Cyclic AMP and Ca²⁺ are the first second or intracellular messengers identified, unveiling the cellular mechanisms activated by a plethora of extracellular signals, including hormones. Cyclic AMP generation is catalyzed by adenylyl cyclases (ACs), which convert ATP into cAMP and pyrophosphate. By the way, Ca²⁺, as energy, can neither be created nor be destroyed; Ca²⁺ can only be transported, from one compartment to another, or chelated by a variety of Ca²⁺-binding molecules. The fine regulation of cytosolic concentrations of cAMP and free Ca²⁺ is crucial in cell function and there is an intimate cross-talk between both messengers to fine-tune the cellular responses. Cancer is a multifactorial disease resulting from a combination of genetic and environmental factors. Frequent cases of cAMP and/or Ca²⁺ homeostasis remodeling have been described in cancer cells.

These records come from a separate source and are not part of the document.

(* ===== verification/RiscvMemory.v ===== *)
(** Memory of the RISC-V machine.

    Models [src/risc_v/machine_state/src/memory_backend.rs] (storage in memory),
    [backend.rs] and [backend/region.rs] (elements and regions), [bus.rs],
    [bus/main_memory.rs] and [bus/devices.rs].

    The backing storage is one allocation: its address and its bytes.  Regions are
    pointers into it, so that regions that overlap share their bytes.  [E] is one of the
    unsigned integers, given by its size, which is its alignment too.  The order of bytes of
    the host is a parameter: values are converted to and from little endian around each
    access. *)

From S2P Require Import Prelude Endian RiscvLayout.
#[local] Open Scope N_scope.

Inductive endian : Set := Little | Big.

(** The allocation behind [InMemoryBackend]: address and contents. *)
Record Storage : Set := mkStorage { base : N; data : bytes }.

Inductive OutOfBounds : Set := mkOutOfBounds.
Abbreviation memM := (M Storage OutOfBounds).

Definition check (p : panic) (b : bool) : memM unit := if b then mret tt else panicked p.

In those tumoral cells, cAMP and Ca²⁺ signaling plays a crucial role in the development of hallmarks of cancer, including enhanced proliferation and migration, invasion, apoptosis resistance, or angiogenesis. This review summarizes the cross-talk between the ACs/cAMP and Ca²⁺ intracellular pathways with special attention to the functional and reciprocal regulation between Orai1 and AC8 in normal and cancer cells.